Metadata-Version: 2.1
Name: unidq
Version: 0.1.5
Summary: Unified Transformer for Multi-Task Data Quality
Author-email: "shivakoreddi, sravanisowrupilli" <your.email@example.com>
License: MIT
Project-URL: Homepage, https://github.com/Shivakoreddi/unidq
Project-URL: Documentation, https://github.com/Shivakoreddi/unidq#readme
Project-URL: Repository, https://github.com/Shivakoreddi/unidq
Project-URL: Issues, https://github.com/Shivakoreddi/unidq/issues
Keywords: data-quality,machine-learning,transformers,error-detection,data-cleaning,imputation,multi-task-learning
Classifier: Development Status :: 4 - Beta
Classifier: Intended Audience :: Developers
Classifier: Intended Audience :: Science/Research
Classifier: License :: OSI Approved :: MIT License
Classifier: Programming Language :: Python :: 3
Classifier: Programming Language :: Python :: 3.8
Classifier: Programming Language :: Python :: 3.9
Classifier: Programming Language :: Python :: 3.10
Classifier: Programming Language :: Python :: 3.11
Classifier: Topic :: Scientific/Engineering :: Artificial Intelligence
Classifier: Topic :: Database
Requires-Python: >=3.8
Description-Content-Type: text/markdown
License-File: LICENSE
Requires-Dist: torch>=1.9.0
Requires-Dist: numpy>=1.19.0
Requires-Dist: pandas>=1.3.0
Requires-Dist: scikit-learn>=0.24.0
Requires-Dist: tqdm>=4.60.0
Provides-Extra: dev
Requires-Dist: pytest>=6.0; extra == "dev"
Requires-Dist: pytest-cov>=2.0; extra == "dev"
Requires-Dist: black>=22.0; extra == "dev"
Requires-Dist: flake8>=4.0; extra == "dev"
Provides-Extra: docs
Requires-Dist: sphinx>=4.0; extra == "docs"
Requires-Dist: sphinx-rtd-theme>=1.0; extra == "docs"

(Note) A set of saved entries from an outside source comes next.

(** * validateArchive: a shallow embedding of [.github/workflows/validateArchive.py]

    The Python script checks a packaged set of Eclipse/STM32CubeIDE project
    descriptors.  This development embeds the functions of the script as Rocq
    functions and proves properties of them.

    Conventions of the embedding:
    - a Python [str] is a [string]; a character of the model is one byte, so a
      text is modelled by its UTF-8 encoding ([str.encode("utf-8")] is then the
      identity) and [str.lower] acts on the ASCII letters;
    - a Python [set] of strings is a [gset string], a [dict] keyed by strings a
      [gmap string _];
    - [None] results and raised exceptions are made explicit in the result
      types;
    - the unbounded [while] loops take a fuel argument together with a lemma
      that says which fuel is enough. *)

From Stdlib Require Import Ascii String ZArith Lia Sorted.
From stdpp Require Import base option list strings gmap sets pretty.

Local Open Scope char_scope.

(** ** Characters that have no literal of their own *)

Definition TAB : ascii := "009".
Definition LF : ascii := "010".
Definition CR : ascii := "013".
Definition DQUOTE : ascii := "034".
Definition SLASH : ascii := "/".

Local Close Scope char_scope.

Definition is_slash (c : ascii) : bool := Ascii.eqb c SLASH.

(** ** Python string primitives *)

Module Py.

(** [s.startswith(p)], also returning what follows the prefix. *)
Fixpoint strip_prefix (p s : string) : option string :=
  match p with
  | EmptyString => Some s
  | String a p' =>
      match s with
      | EmptyString => None
      | String b s' => if Ascii.eqb a b then strip_prefix p' s' else None
      end
  end.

# UNIDQ: Unified Data Quality

[![PyPI version](https://badge.fury.io/py/unidq.svg)](https://pypi.org/project/unidq/)
[![License: MIT](https://img.shields.io/badge/License-MIT-yellow.svg)](https://opensource.org/licenses/MIT)
[![Python 3.8+](https://img.shields.io/badge/python-3.8+-blue.svg)](https://www.python.org/downloads/)
[![Downloads](https://pepy.tech/badge/unidq)](https://pepy.tech/project/unidq)
[![GitHub Repo](https://img.shields.io/badge/GitHub-Shivakoreddi%2Funidq-blue?logo=github)](https://github.com/Shivakoreddi/unidq)
[![GitHub Stars](https://img.shields.io/github/stars/Shivakoreddi/unidq?style=social)](https://github.com/Shivakoreddi/unidq/stargazers)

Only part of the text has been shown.